Wednesday 30 January 2013

An Ode to Fforde | His Works and Worlds

Last summer, my editor over at Tor.com asked me if I'd be interested in writing an introduction to the works and worlds of Jasper Fforde.

I was, obviously!

What follows is a slightly revised version of that article, reposted today in anticipation of the paperback publication of the latest Thursday Next novel tomorrow.

***

It takes a certain sort of author to inspire an annual festival, doesn’t it?

It takes a certain sort of author to bring such unadulterated joy to his or her readers that they are compelled to come together each and every year — in a great city in the South West of England, for instance — the better to celebrate the craving for all things comic they share.

Since its commencement in 2005, the Fforde Ffiesta has been home to any number of incredible events, including an interactive performance of Richard III, the first and alas the last live recording of everyone’s favourite game show, Celebrity Name That Fruit, and in the interim, guided tours of The Seven Wonders of Swindon. This year, one of the most memorable activities the volunteer organisers, uh, organised, was a march on ASDA. That’s the long arm of Walmart here in the U.K., incidentally; one supermarket to rule them all and all that.

All that, all this, and so much more besides: all to toast the works and the worlds of one writer. An odd thing in this day and age, I’m sure you’ll agree — but most definitely deserved, because Jasper Fforde, as I’ve endeavoured to establish beyond the merest suggestion of a shadow of doubt in the previous paragraphs, is... a certain sort of author.

Why, I couldn’t have put it better myself!

The thing about Fforde, though, is that he has four concurrent series on the go. This month alone saw the release of the seventh volume of his most singular saga: The Woman Who Died A Lot stars the former and presumably future literary detective Thursday Next, whose sublime shenanigans through time and text led, at the last, to the loss of her odd employment. It’s a terrific new novel, but if you haven’t read Fforde before, know now that this is not the introduction you deserve.

Nor, in all likelihood, will Fforde’s next book be, whether it’s a sequel at long last — or indeed a prequel — to Shades of Grey, or The Return of Shandar, which is to say the conclusion of the Dragonslayer trilogy.

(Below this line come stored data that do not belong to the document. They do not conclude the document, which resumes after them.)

(** * Test-scenario lifecycle of uss_qualifier: a shallow embedding

    Source: monitoring/uss_qualifier/scenarios/scenario.py (the classes
    [PendingCheck] and [TestScenario], the factory [make_test_scenario] and
    the discovery [find_test_scenarios]).

    Python objects that the scenario mutates through several references
    (case reports, step reports, pending checks) live in a store indexed by
    location; every other attribute of the scenario is a field of the state.
    Exceptions are results: an operation returns an outcome together with the
    state it left behind, so mutations made before a [raise] stay visible.

    The file has four parts: the model, the vocabulary of the statements,
    examples, and the properties with their proofs. *)

From Stdlib Require Import String Ascii List ZArith Bool Lia.
From Stdlib Require Import Sorting.Sorted Sorting.Permutation OrdersEx.
From stdpp Require Import base option list strings gmap pretty.

Local Open Scope string_scope.
Local Open Scope list_scope.

(** ** Plain data *)

Definition ParticipantID := string.
Definition datetime := Z.

(** [StringBasedDateTime(t)]: the textual form of an instant. *)
Record StringBasedDateTime := SBDT { sbdt_of : datetime }.

(** Modelled from the spec: [Severity] is imported from
    [common_data_definitions], which is not part of the sources at hand; the
    data model lists its values as [Low | High | Critical]. *)
Inductive Severity := Low | High | Critical.

Definition Severity_eqb (a b : Severity) : bool :=
  match a, b with
  | Low, Low | High, High | Critical, Critical => true
  | _, _ => false
  end.

Inductive ScenarioPhase :=
| Undefined
| NotStarted
| ReadyForTestCase
| ReadyForTestStep
| RunningTestStep
| ReadyForCleanup
| CleaningUp
| Complete.

Definition ScenarioPhase_eqb (a b : ScenarioPhase) : bool :=
  match a, b with
  | Undefined, Undefined
  | NotStarted, NotStarted
  | ReadyForTestCase, ReadyForTestCase
  | ReadyForTestStep, ReadyForTestStep
  | RunningTestStep, RunningTestStep
  | ReadyForCleanup, ReadyForCleanup
  | CleaningUp, CleaningUp
  | Complete, Complete => true
  | _, _ => false
  end.

(** [phase in expected_phase] *)
Definition phase_in (p : ScenarioPhase) (ps : list ScenarioPhase) : bool :=
  existsb (ScenarioPhase_eqb p) ps.

(** The text of an error message, kept as the values its f-string
    interpolates (the rendering of a set or of an enum member is left to
    Python). *)
Inductive Message :=
| WrongPhase (me : string) (phase : ScenarioPhase) (caller : string)
             (expected : list ScenarioPhase)
| UndeclaredCase (me name : string) (declared : list string)
| CaseAlreadyRun (name me : string)
| UndeclaredStep (me name case : string) (declared : list string)
| UndeclaredCheck (me name step case : string) (declared : list string)
| NoCleanupDocumented (me : string)
| CleanupSkipped (me : string)
| AlreadyComplete (me : string)
| SeverityIssue (severity : Severity) (summary : string)
| Text (s : string).
(** On a string the loop looks each key up as a substring. *)
Lemma fill_keys_str (keys : list (list N)) (s : list N) :
  fill_keys keys (VStr s)
  = if forallb (str_contains s) keys
    then Return (VStr s)
    else Raise (Exn TypeError
                  (py "'str' object does not support item assignment")).
Proof.
  induction keys as [|key keys IH]; [done|]. simpl.
  unfold fill_key. simpl.
  destruct (str_contains s key); simpl; [apply IH|done].
Qed.

(** Whatever the loop returns as a dict holds the keys it was run for. *)
Lemma fill_keys_returns_dict (keys : list (list N)) (v : value)
  (d' : gmap (list N) value) :
  fill_keys keys v = Return (VDict d') ->
  ∀ key : list N, key ∈ keys -> is_Some (d' !! key).
Proof.
  intros Hrun key Hkey. destruct v as [| | | | s | l | d].
  - destruct keys; [by apply elem_of_nil in Hkey|done].
  - destruct keys; [by apply elem_of_nil in Hkey|done].
  - destruct keys; [by apply elem_of_nil in Hkey|done].
  - destruct keys; [by apply elem_of_nil in Hkey|done].
  - rewrite fill_keys_str in Hrun. by destruct (forallb _ _).
  - rewrite fill_keys_list in Hrun. by destruct (forallb _ _).
  - destruct (fill_keys_dict keys d) as (d'' & Hrun' & Hd'').
    rewrite Hrun in Hrun'. injection Hrun' as ->.
    rewrite Hd''. destruct (d !! key); [by eexists|].
    rewrite bool_decide_true by done. by eexists.
Qed.

Lemma error_result_has_expected_keys (msg : list N) (raw : value)
  (result : gmap (list N) value) :
  error_result msg raw = VDict result ->
  ∀ key : list N, key ∈ expected_keys -> is_Some (result !! key).
Proof.
  intros Hres key Hkey.
  destruct (error_result_fields msg raw)
    as (d & Hd & ? & ? & ? & ? & ? & ? & ?).
  rewrite Hres in Hd. injection Hd as ->.
  repeat (apply elem_of_cons in Hkey as [->|Hkey]; [by eexists|]).
  by apply elem_of_nil in Hkey.
Qed.

(** Every dict [parse_ai_response] returns for a text has the five
    expected keys, on each of its three paths. *)
Lemma parse_ai_response_dict_has_expected_keys
  (json_loads : list N -> outcome value) (ai_output : list N)
  (result : gmap (list N) value) :
  parse_ai_response json_loads (VStr ai_output) = VDict result ->
  ∀ key : list N, key ∈ expected_keys -> is_Some (result !! key).
Proof.
  unfold parse_ai_response. rewrite parse_ai_response_try_str.
  destruct (json_loads _) as [v|e].
  - rewrite bind_Return.
    destruct (fill_keys expected_keys v) as [v'|e] eqn:Hrun.
    + intros ->. by eapply fill_keys_returns_dict.
    + destruct (is_json_decode_error e);
        apply error_result_has_expected_keys.
  - rewrite bind_Raise.
    destruct (is_json_decode_error e); apply error_result_has_expected_keys.
Qed.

What I’m saying is: if you aren’t already reading Jasper Fforde, you should be, but it can be difficult, as has become apparent, to determine where, exactly, and with what, one should start. This may or may not be because Fforde lives and works in Wales, the undisputed Kingdom of confusion, and home, of course, to the community of:

Llanfairpwllgwyngyllgogerychwyrndrobwllllantysiliogogogoch

In any case, that’s what An Ode to Fforde is all about. It’s essentially a primer, not so much to help you make up your mind whether or not Jasper Fforde’s fiction is for you — if you ask me, and self-evidently somebody did, it’s for everyone — but rather to answer that eternal question: which of this imaginative madman’s many and various books would you be best to begin with?

The obvious answer is, obviously, The Eyre Affair. This, the first volume of the first of two ostensibly separate series featuring Thursday Next, was also the first of Fforde’s novels to be published, in 2001, and though legend has it that publishers rejected his eventual debut precisely 76 times, it’s hard to see why. Even now, eleven books later, it stands as a timeless testament to the very factors that have attracted such a devoted following to Fforde.

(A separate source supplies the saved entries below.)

Lemma Interval_of_hit_miss_valid (hit miss : Image) (iv : Interval) :
  Interval_of_hit_miss hit miss = Returns iv -> valid iv.
Proof.
  unfold Interval_of_hit_miss. do 4 (check; try discriminate).
  destruct (check_odd_cases (sizes hit)) as [[Hodd ->] | [_ ->]];
    simpl; [| discriminate].
  destruct (Any hit) eqn:Hhit; simpl; [| discriminate].
  destruct (Any miss) eqn:Hmiss; simpl.
  - destruct (Any (Infimum hit miss)) eqn:Hinf; simpl; [discriminate |].
    intros [= <-]. split; [exact Hodd | split].
    + apply Any_foreground. exact Hhit.
    + intros i [(v & Hv & Hv0) (w & Hw & Hw0)]. simpl in *.
      apply (Any_false _ Hinf i). apply foreground_Infimum.
      exists v, w. repeat split; try assumption. lia.
  - intros [= <-]. split; [exact Hodd | split].
    + apply Any_foreground. exact Hhit.
    + intros i [_ Hm]. exact (foreground_Strip _ _ Hm).
Qed.

Lemma no_hit_no_foreground (image : Image) :
  (forall i, samples image !! i <> Some 1) -> Any (equal_to image 1) = false.
Proof.
  intros Hnone. destruct (Any (equal_to image 1)) eqn:Hany; [| reflexivity].
  apply Any_foreground in Hany. destruct Hany as [i Hi].
  apply foreground_equal_to in Hi. destruct (Hnone i Hi).
Qed.

Lemma overlap_Infimum (hit miss : Image) (i : nat) :
  foreground hit i -> foreground miss i -> Any (Infimum hit miss) = true.
Proof.
  intros (v & Hv & Hv0) (w & Hw & Hw0). apply Any_foreground. exists i.
  apply foreground_Infimum. exists v, w. repeat split; try assumption. lia.
Qed.

Lemma Interval_of_image_message (image : Image) :
  IsForged image = true -> IsScalar image = true ->
  IsComplex (dataType image) = false ->
  (has_even (sizes image) -> Interval_of_image image = Throws not_odd) /\
  (all_odd (sizes image) -> (forall i, samples image !! i <> Some 1) ->
   Interval_of_image image = Throws no_foreground).
Proof.
  intros Hf Hs Hc. unfold Interval_of_image. rewrite Hf, Hs, Hc. simpl.
  destruct (check_odd_cases (sizes image)) as [[Hodd ->] | [Heven ->]]; simpl.
  - split.
    + intros Heven. destruct (even_not_all_odd _ Heven Hodd).
    + intros _ Hnone. rewrite (no_hit_no_foreground _ Hnone). reflexivity.
  - split; [reflexivity |].
    intros Hodd. destruct (even_not_all_odd _ Heven Hodd).
Qed.

Lemma Interval_of_hit_miss_message (hit miss : Image) :
  IsForged hit = true -> IsForged miss = true ->
  IsScalar hit = true -> IsScalar miss = true ->
  IsBinary (dataType hit) = true -> IsBinary (dataType miss) = true ->
  sizes hit = sizes miss ->
  (has_even (sizes hit) -> Interval_of_hit_miss hit miss = Throws not_odd) /\
  (all_odd (sizes hit) -> (forall i, ~ foreground hit i) ->
   Interval_of_hit_miss hit miss = Throws no_foreground) /\
  (all_odd (sizes hit) ->
   forall i, foreground hit i -> foreground miss i ->
   Interval_of_hit_miss hit miss = Throws not_disjoint).
Proof.
  intros Hf1 Hf2 Hs1 Hs2 Hb1 Hb2 Hsz. unfold Interval_of_hit_miss.
  rewrite Hf1, Hf2, Hs1, Hs2, Hb1, Hb2, (bool_decide_eq_true_2 _ Hsz). simpl.
  destruct (check_odd_cases (sizes hit)) as [[Hodd ->] | [Heven ->]]; simpl.
  - split; [| split].
    + intros Heven. destruct (even_not_all_odd _ Heven Hodd).
    + intros _ Hnone. destruct (Any hit) eqn:Hany; [| reflexivity].
      apply Any_foreground in Hany. destruct Hany as [i Hi]. destruct (Hnone i Hi).
    + intros _ i Hh Hm.
      replace (Any hit) with true by (symmetry; apply Any_foreground; eauto).
      replace (Any miss) with true by (symmetry; apply Any_foreground; eauto).
      simpl. rewrite (overlap_Infimum _ _ _ Hh Hm). reflexivity.
  - split; [reflexivity | split]; intros Hodd; destruct (even_not_all_odd _ Heven Hodd).
Qed.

Amongst these factors, first and foremost, there’s the unadaulterated fun of it. Hardly anyone takes Thursday Next seriously — nor, indeed, should we. It’s practically impossible not to fall for Fforde’s particular font of fiction as his wholesome heroine becomes embroiled in a consternating case involving the kidnapping of characters from classic works of literature. When Jane Eyre is removed from Jane Eyre, enough is enough, but as the British paperback blurbs, “solving crimes against literature isn’t easy when you also have to find time to halt the Crimean War, persuade the man you love to marry you, and figure out who really wrote Shakespeare’s plays.”

(Spoiler alert: Shakespeare did it.)

(Or did he?)

(Yes, he did. Eat your hearts out, conspiracy theorists!)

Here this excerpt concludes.